Elle fit une mimique rassurante.
- Enfin, je ne vois pas pourquoi ils se montreraient agressifs ! Si on reste ensemble, ça devrait aller.
- T'es pas bien ? s'indigna Djéfen. Tu nous annonces qu'ils sont des milliers, mais qu'on peut y aller tranquilles ? Ce n'est pas parce que tu as trois plumes qu'ils vont te considérer comme une des leurs. Et nous encore moins !
- C'est pas faux, Nin ! appuya Arthen. Qu'est-ce qui te rend si confiante ?
- Je ne sais pas... un pressentiment, comme ça...
Elle refusa d'en dire plus, même à Arthen. Elle se déclarait incapable de justifier son intuition, mais n'en démordit pas. Ils se concertèrent un moment, les garçons se montrant plus que réservés à la pensée de courir se fourrer dans les pattes de guerriers alters.

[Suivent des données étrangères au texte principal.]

(** The contents of [_toWrite] at each [print()] of a sequence of
    events, oldest first. *)
Fixpoint printed_records (events : list Event) (s : State)
  : list StdMap.t :=
  match events with
  | [] => []
  | ev :: rest =>
      let s' := analyze ev s in
      if accepts ev then _toWrite s' :: printed_records rest s'
      else printed_records rest s'
  end.

End GbiasInvestigatr.

Import GbiasInvestigatr.

(** ** Field names *)

(** The columns of a record that has never seen heavy-ion metadata, and
    of one that has, in the iteration order of the map. *)
Definition FIELDS_JETS : list string :=
  ["Aj"; "Jet1_Ang"; "Jet1_pT"; "Jet2_pT"; "JetAngle"; "Weight"].

Definition FIELDS_ALL : list string :=
  ["Aj"; "JProdR"; "Jet1_Ang"; "Jet1_pT"; "Jet2_pT"; "JetAngle"; "Polar";
   "Weight"].

Definition FIELDS_HION : list string := ["JProdR"; "Polar"].

(** The order in which [analyze] first assigns the fields. *)
Definition FIELDS_INSERTION : list string :=
  ["Polar"; "JProdR"; "Jet1_pT"; "Jet2_pT"; "JetAngle"; "Jet1_Ang"; "Aj";
   "Weight"].

(** The key sequences [_toWrite] can have during a run. *)
Definition keys_ok (ks : list string) : Prop :=
  ks = [] \/ ks = FIELDS_HION \/ ks = FIELDS_JETS \/ ks = FIELDS_ALL.

(** A token of a row of values: a number, a tab or the end of line. *)
Definition value_token (t : token) : Prop :=
  match t with
  | ONum _ => True
  | OStr s => s = TAB \/ s = NL
  end.

(** The table made of the records [ms]: the row of names of the first
    one when [first] holds, then one row of values for each. *)
Definition table (first : bool) (ms : list StdMap.t) : list token :=
  match ms with
  | [] => []
  | m0 :: _ =>
      (if first then header_row m0 else []) ++ List.concat (List.map data_row ms)
  end.

(** The record [m] holds a value equal to [x] under the key [k]. *)
Definition has_value (m : StdMap.t) (k : string) (x : Q) : Prop :=
  exists v, StdMap.get k m = Some v /\ v == x.

(** [hion] is not null. *)
Definition has_hion (ev : Event) : bool :=
  match heavy_ion ev with
  | Some _ => true
  | None => false
  end.

(** [_toWrite] has the key Polar. *)
Definition has_polar (s : State) : bool :=
  existsb (String.eqb "Polar") (StdMap.keys (_toWrite s)).

(** The columns of the records printed for a sequence of events; [seen]
    tells whether [_toWrite] already has the heavy-ion fields. *)
Fixpoint printed_keys (events : list Event) (seen : bool)
  : list (list string) :=
  match events with
  | [] => []
  | ev :: rest =>
      let seen' := has_hion ev || seen in
      if accepts ev
      then (if seen' then FIELDS_ALL else FIELDS_JETS)
             :: printed_keys rest seen'
      else printed_keys rest seen'
  end.

(** ** Sample inputs *)

Module Samples.

Definition always_open (_ : string) : bool := true.
Definition never_open (_ : string) : bool := false.

(** A leading jet of 100 GeV at phi = 0 and a jet of 60 GeV at phi = PI. *)
Definition jet_lead : Jet := mkJet 100 0 0.
Definition jet_away : Jet := mkJet 60 0 PI.

Definition ev_dijet : Event :=
  mkEvent (Some (mkHeavyIon 1 2)) [jet_lead; jet_away] 1 [].

Definition ev_dijet_plain : Event :=
  mkEvent None [jet_lead; jet_away] 1 [].

(** Heavy-ion metadata but no jet at all. *)
Definition ev_hion_only : Event :=
  mkEvent (Some (mkHeavyIon 7 9)) [] 1 [].

(** One qualifying jet only (the second one is too soft). *)
Definition ev_single : Event :=
  mkEvent None [jet_lead; mkJet 15 0 PI] 1 [].

(** Two qualifying jets, the harder one below 80 GeV. *)
Definition ev_soft : Event :=
  mkEvent None [mkJet 60 0 PI; mkJet 70 0 0] 1 [].

(** Two qualifying jets on the same side. *)
Definition ev_same_side : Event :=
  mkEvent None [jet_lead; mkJet 60 0 1] 1 [].

(** Three jets: the second hardest is not back-to-back, the third is. *)
Definition ev_three : Event :=
  mkEvent None [mkJet 50 0 3; jet_lead; mkJet 60 0 1] 1 [].

End Samples.

Import Samples.

(** The first accepted event of a sequence, with the events before and
    after it. *)
Fixpoint first_accepted (events : list Event)
  : option (list Event * Event * list Event) :=
  match events with
  | [] => None
  | ev :: rest =>
      if accepts ev then Some ([], ev, rest)
      else
        match first_accepted rest with
        | Some (pre, e, post) => Some (ev :: pre, e, post)
        | None => None
        end
  end.

(** ** The selection in binary64 arithmetic *)

(** The same statements of [analyze] as [cuts], [back_to_back],
    [select_dijet] and the observables of [store_dijet] above, with every
    [double] an IEEE binary64 value (finite, infinite or NaN) and every
    operation rounded as the standard library specifies it. *)
Module Binary64.

Definition double : Set := spec_float.

Definition prec : Z := 53.
Definition emax : Z := 1024.

Definition add : double -> double -> double := SFadd prec emax.
Definition sub : double -> double -> double := SFsub prec emax.
Definition mul : double -> double -> double := SFmul prec emax.
Definition div : double -> double -> double := SFdiv prec emax.
Definition fabs : double -> double := SFabs.
Definition lt : double -> double -> bool := SFltb.
Definition le : double -> double -> bool := SFleb.

(** The conversion of an [int] to [double]. *)
Definition of_int (n : Z) : double := binary_normalize prec emax n 0 false.

(** Modelled from the spec: Rivet's unit constant [GeV], 1.0. *)
Definition GeV : double := of_int 1.

(** Modelled from the spec: Rivet's [PI], the double of the C macro
    [M_PI], 0x1.921fb54442d18p+1. *)
Definition PI : double := S754_finite false 7074237752028440 (-51).

(** Modelled from the spec: a reconstructed jet. *)
Record Jet : Set := mkJet { pT : double; eta : double; phi : double }.

(** [Cuts::abseta < 2.0 && Cuts::pT > 20*GeV] *)
Definition cuts (j : Jet) : bool :=
  lt (fabs (eta j)) (of_int 2) && lt (mul (of_int 20) GeV) (pT j).

(** Modelled from the spec: [jetsByPt(cut)], the jets that pass the cut
    in descending order of pT, built by stable insertion. *)
Fixpoint insert_by_pt (j : Jet) (l : list Jet) : list Jet :=
  match l with
  | [] => [j]
  | h :: t =>
      if le (pT h) (pT j) then j :: h :: t
      else h :: insert_by_pt j t
  end.

Definition sort_by_pt (l : list Jet) : list Jet :=
  fold_right insert_by_pt [] l.

Definition jetsByPt (cut : Jet -> bool) (js : list Jet) : list Jet :=
  sort_by_pt (filter cut js).

(** Descending transverse momentum. *)
Definition pt_ge (a b : Jet) : Prop := le (pT b) (pT a) = true.

(** [fabs(fabs(j1.phi() - j.phi()) - PI) < PI/8.] *)
Definition back_to_back (j1 j : Jet) : bool :=
  let ang := fabs (sub (phi j1) (phi j)) in
  lt (fabs (sub ang PI)) (div PI (of_int 8)).

(** The body of [if(jetlist.size() > 1)] and its [else]; [None] stands
    for [vetoEvent]. *)
Definition select_dijet (jetlist : list Jet) : option (Jet * Jet) :=
  match jetlist with
  | j1 :: _ :: _ =>
      if lt (pT j1) (mul (of_int 80) GeV) then None
      else
        match find (back_to_back j1) jetlist with
        | Some j2 => Some (j1, j2)
        | None => None
        end
  | _ => None
  end.

(** [fabs(j1.phi() - j2.phi())*180/PI], the value stored as JetAngle. *)
Definition JetAngle (j1 j2 : Jet) : double :=
  div (mul (fabs (sub (phi j1) (phi j2))) (of_int 180)) PI.

(** [(E1 - E2) / (E1 + E2)], the value stored as Aj. *)
Definition Aj (j1 j2 : Jet) : double :=
  let E1 := pT j1 in
  let E2 := pT j2 in
  div (sub E1 E2) (add E1 E2).


(** The exact value of a finite double. *)
Definition exact (x : double) : Q :=
  match x with
  | S754_finite s m e =>
      (if s then - inject_Z (Zpos m) else inject_Z (Zpos m)) * 2 ^ e
  | _ => 0
  end.

(** The order of the doubles other than NaN, as a lexicographic order on
    triples of integers. *)
Definition key (x : double) : Z * Z * Z :=
  match x with
  | S754_infinity true => (-2, 0, 0)
  | S754_finite true m e => (-1, - e, Zneg m)
  | S754_zero _ => (0, 0, 0)
  | S754_finite false m e => (1, e, Zpos m)
  | S754_infinity false => (2, 0, 0)
  | S754_nan => (3, 0, 0)
  end%Z.

Definition key_lt (a b : Z * Z * Z) : Prop :=
  let '(a1, a2, a3) := a in
  let '(b1, b2, b3) := b in
  (a1 < b1 \/ (a1 = b1 /\ (a2 < b2 \/ (a2 = b2 /\ a3 < b3))))%Z.

Definition key_le (a b : Z * Z * Z) : Prop :=
  let '(a1, a2, a3) := a in
  let '(b1, b2, b3) := b in
  (a1 < b1 \/ (a1 = b1 /\ (a2 < b2 \/ (a2 = b2 /\ a3 <= b3))))%Z.

(** Sample jets: the pair of the specification, a jet at the edge of the
    angular window (phi = 9*PI/8, as the doubles compute it), a jet of
    1e18 GeV, one of infinite pT and one of 21 GeV. *)
Definition jet_lead : Jet := mkJet (of_int 100) (of_int 0) (of_int 0).
Definition jet_away : Jet := mkJet (of_int 60) (of_int 0) PI.
Definition jet_edge : Jet :=
  mkJet (of_int 70) (of_int 0) (div (mul (of_int 9) PI) (of_int 8)).
Definition jet_40 : Jet := mkJet (of_int 40) (of_int 0) PI.

End Binary64.

(** ** Rounding to binary64 *)



(** ** Reading the file back *)

(** The end-of-line items of what was written. *)
Definition is_newline (t : token) : bool :=
  match t with
  | OStr s => String.eqb s NL
  | ONum _ => false
  end.

(** The number of lines in the file. *)
Definition count_lines (ts : list token) : nat :=
  List.length (filter is_newline ts).

(** The word read by [std::cin >> name] holds no white space; of the white
    space characters the newline is the one [init] looks for. *)
Definition no_newline (typed : string) : Prop :=
  ~ In "010"%char (list_ascii_of_string typed).

(** Further sample inputs: an accepted event whose jets are more than PI
    apart in azimuth, and one with two candidates for the second jet. *)
Definition ev_wide : Event :=
  mkEvent (Some (mkHeavyIon 3 4)) [mkJet 90 1 0.1; mkJet 30 (-1) 3.5] 2 [].

Definition ev_two_partners : Event :=
  mkEvent None [mkJet 40 0 3.2; mkJet 120 0 0; mkJet 70 0 3] 1 [].

(** * Properties *)

(** ** Comparisons *)

Lemma Qltb_lt (x y : Q) : (x <? y) = true <-> x < y.
Proof.
  unfold Qltb. rewrite Qlt_alt.
  destruct (x ?= y); split; intro H; congruence.
Qed.

Lemma Qltb_ge (x y : Q) : (x <? y) = false <-> y <= x.
Proof.
  rewrite <- not_true_iff_false, Qltb_lt. split.
  - apply Qnot_lt_le.
  - apply Qle_not_lt.
Qed.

Ils convinrent toutefois qu'ils n'avaient pas trop le choix, à moins de perdre plusieurs jours à s'enfoncer d'un côté ou de l'autre de la vallée. D'ailleurs, tant à droite qu'à gauche, F'lyr Nin sentait des présences à des kilomètres. Ils optèrent en définitive pour le plus court chemin.
Ils dirent à Yû'Chin d'ouvrir la bouche le moins possible, et de se comporter en tout comme leur ombre. F'lyr Nin fut nommée leur porte-parole, au grand dam de Djéfen, qui doutait de ses talents de diplomate.
En fin d'après-midi, la troupe s'élança sur le chemin qui descendait dans la vallée.